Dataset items
•••
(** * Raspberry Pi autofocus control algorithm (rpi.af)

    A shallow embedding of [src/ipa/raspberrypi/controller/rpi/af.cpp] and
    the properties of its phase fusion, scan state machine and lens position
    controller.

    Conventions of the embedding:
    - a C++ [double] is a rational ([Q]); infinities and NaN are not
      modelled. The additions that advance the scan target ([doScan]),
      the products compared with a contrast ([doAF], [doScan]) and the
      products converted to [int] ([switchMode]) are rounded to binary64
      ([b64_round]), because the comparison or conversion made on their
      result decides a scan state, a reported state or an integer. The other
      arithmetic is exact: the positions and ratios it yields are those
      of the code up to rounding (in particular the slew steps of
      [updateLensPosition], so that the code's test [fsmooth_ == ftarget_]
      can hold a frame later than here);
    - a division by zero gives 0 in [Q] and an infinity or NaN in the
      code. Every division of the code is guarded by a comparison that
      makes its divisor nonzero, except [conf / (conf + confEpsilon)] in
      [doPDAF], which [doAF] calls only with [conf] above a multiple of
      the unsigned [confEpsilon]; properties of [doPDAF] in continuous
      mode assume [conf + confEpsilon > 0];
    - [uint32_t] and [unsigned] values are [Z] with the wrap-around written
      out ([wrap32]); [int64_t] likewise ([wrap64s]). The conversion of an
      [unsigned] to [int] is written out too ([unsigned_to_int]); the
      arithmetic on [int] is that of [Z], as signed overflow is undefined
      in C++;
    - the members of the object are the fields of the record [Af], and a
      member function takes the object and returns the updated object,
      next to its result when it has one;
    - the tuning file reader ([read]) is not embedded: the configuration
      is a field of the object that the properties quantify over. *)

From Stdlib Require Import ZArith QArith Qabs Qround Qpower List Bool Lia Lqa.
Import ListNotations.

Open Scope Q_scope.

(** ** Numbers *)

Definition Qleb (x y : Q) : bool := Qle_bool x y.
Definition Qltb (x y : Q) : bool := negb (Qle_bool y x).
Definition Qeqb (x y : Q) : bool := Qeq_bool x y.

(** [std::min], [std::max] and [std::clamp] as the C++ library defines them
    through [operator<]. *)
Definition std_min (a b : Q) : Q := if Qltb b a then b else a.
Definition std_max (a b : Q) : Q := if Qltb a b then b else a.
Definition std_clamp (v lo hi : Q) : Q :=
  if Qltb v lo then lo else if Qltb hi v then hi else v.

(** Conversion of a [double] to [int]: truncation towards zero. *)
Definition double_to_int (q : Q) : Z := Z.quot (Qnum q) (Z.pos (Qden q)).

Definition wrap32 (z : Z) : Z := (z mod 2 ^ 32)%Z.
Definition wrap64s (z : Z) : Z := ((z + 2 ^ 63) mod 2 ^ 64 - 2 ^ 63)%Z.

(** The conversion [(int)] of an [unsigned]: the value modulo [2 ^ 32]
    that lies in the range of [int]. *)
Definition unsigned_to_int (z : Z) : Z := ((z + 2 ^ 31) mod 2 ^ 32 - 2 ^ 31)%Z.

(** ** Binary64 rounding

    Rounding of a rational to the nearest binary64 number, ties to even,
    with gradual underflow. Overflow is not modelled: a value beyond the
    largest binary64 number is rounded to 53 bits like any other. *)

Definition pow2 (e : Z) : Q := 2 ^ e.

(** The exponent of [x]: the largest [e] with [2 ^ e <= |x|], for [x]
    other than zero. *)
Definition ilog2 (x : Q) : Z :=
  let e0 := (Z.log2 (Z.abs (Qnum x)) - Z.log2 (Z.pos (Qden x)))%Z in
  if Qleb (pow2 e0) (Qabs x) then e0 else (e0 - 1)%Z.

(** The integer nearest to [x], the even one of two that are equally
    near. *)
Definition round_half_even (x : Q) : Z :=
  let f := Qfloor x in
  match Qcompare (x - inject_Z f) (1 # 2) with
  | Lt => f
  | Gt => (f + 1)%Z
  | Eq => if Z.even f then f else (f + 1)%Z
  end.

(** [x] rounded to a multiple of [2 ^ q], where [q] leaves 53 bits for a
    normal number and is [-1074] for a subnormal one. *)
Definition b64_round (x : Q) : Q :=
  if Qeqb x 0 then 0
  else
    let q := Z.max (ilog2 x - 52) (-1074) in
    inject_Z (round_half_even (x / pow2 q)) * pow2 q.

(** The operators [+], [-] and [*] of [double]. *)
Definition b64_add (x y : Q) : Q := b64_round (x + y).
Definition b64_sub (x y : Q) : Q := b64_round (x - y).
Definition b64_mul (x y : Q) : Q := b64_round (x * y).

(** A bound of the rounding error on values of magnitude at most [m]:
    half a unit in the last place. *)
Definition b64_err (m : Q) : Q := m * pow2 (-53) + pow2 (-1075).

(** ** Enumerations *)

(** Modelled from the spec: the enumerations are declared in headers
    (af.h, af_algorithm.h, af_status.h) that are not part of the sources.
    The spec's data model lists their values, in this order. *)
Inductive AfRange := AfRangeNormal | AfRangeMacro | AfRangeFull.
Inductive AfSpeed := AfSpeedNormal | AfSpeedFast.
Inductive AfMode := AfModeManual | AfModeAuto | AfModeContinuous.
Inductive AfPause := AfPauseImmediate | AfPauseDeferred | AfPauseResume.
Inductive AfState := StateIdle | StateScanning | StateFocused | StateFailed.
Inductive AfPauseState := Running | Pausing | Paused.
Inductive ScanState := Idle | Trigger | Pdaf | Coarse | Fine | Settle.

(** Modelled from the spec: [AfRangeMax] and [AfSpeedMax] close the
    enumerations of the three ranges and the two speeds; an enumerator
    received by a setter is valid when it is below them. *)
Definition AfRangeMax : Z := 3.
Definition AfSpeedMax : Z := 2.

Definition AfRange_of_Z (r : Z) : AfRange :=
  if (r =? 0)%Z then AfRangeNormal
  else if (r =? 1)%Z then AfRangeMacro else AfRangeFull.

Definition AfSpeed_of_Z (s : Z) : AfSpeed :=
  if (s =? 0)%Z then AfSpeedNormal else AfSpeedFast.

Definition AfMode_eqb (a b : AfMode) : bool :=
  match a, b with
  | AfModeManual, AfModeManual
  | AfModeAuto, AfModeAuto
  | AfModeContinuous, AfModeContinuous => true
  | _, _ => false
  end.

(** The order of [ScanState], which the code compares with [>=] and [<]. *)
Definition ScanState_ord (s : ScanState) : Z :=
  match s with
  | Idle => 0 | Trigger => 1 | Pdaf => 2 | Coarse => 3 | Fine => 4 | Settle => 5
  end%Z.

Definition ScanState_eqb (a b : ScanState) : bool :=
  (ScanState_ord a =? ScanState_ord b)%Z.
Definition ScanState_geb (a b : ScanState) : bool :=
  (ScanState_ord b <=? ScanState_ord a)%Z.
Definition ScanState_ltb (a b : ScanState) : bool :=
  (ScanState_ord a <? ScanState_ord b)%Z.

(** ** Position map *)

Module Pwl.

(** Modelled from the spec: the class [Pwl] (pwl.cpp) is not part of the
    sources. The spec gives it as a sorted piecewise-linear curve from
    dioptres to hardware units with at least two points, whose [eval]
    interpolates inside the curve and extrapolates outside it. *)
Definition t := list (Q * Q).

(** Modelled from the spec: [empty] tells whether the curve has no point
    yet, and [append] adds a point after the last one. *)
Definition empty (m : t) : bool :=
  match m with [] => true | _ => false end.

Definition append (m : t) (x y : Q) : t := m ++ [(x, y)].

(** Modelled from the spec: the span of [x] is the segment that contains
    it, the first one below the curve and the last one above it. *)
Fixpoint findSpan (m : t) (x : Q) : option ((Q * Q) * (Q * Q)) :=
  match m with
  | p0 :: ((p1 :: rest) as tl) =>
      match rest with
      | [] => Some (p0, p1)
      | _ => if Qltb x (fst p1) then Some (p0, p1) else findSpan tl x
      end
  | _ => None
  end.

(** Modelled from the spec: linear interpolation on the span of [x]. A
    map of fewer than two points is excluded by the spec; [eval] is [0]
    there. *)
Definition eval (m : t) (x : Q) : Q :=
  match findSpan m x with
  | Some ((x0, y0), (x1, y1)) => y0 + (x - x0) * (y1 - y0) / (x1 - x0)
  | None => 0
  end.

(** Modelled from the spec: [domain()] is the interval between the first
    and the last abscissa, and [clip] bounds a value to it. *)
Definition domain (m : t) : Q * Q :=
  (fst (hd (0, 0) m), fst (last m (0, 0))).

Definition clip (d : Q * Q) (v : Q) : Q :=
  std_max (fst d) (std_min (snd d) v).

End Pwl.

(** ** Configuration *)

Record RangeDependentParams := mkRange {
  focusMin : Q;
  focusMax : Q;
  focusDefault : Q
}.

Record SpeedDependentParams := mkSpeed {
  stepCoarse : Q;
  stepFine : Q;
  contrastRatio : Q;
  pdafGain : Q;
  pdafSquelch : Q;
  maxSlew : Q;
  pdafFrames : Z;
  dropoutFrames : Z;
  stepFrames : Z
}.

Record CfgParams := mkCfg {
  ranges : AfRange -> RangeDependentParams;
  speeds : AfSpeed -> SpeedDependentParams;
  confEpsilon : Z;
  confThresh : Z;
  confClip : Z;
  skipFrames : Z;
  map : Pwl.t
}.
•••
*Work required*:
Each line from the top of the data, up to and including the line that contains "- the members", should be set down exactly.

*Written response*:
(** * Raspberry Pi autofocus control algorithm (rpi.af)

    A shallow embedding of [src/ipa/raspberrypi/controller/rpi/af.cpp] and
    the properties of its phase fusion, scan state machine and lens position
    controller.

    Conventions of the embedding:
    - a C++ [double] is a rational ([Q]); infinities and NaN are not
      modelled. The additions that advance the scan target ([doScan]),
      the products compared with a contrast ([doAF], [doScan]) and the
      products converted to [int] ([switchMode]) are rounded to binary64
      ([b64_round]), because the comparison or conversion made on their
      result decides a scan state, a reported state or an integer. The other
      arithmetic is exact: the positions and ratios it yields are those
      of the code up to rounding (in particular the slew steps of
      [updateLensPosition], so that the code's test [fsmooth_ == ftarget_]
      can hold a frame later than here);
    - a division by zero gives 0 in [Q] and an infinity or NaN in the
      code. Every division of the code is guarded by a comparison that
      makes its divisor nonzero, except [conf / (conf + confEpsilon)] in
      [doPDAF], which [doAF] calls only with [conf] above a multiple of
      the unsigned [confEpsilon]; properties of [doPDAF] in continuous
      mode assume [conf + confEpsilon > 0];
    - [uint32_t] and [unsigned] values are [Z] with the wrap-around written
      out ([wrap32]); [int64_t] likewise ([wrap64s]). The conversion of an
      [unsigned] to [int] is written out too ([unsigned_to_int]); the
      arithmetic on [int] is that of [Z], as signed overflow is undefined
      in C++;
    - the members of the object are the fields of the record [Af], and a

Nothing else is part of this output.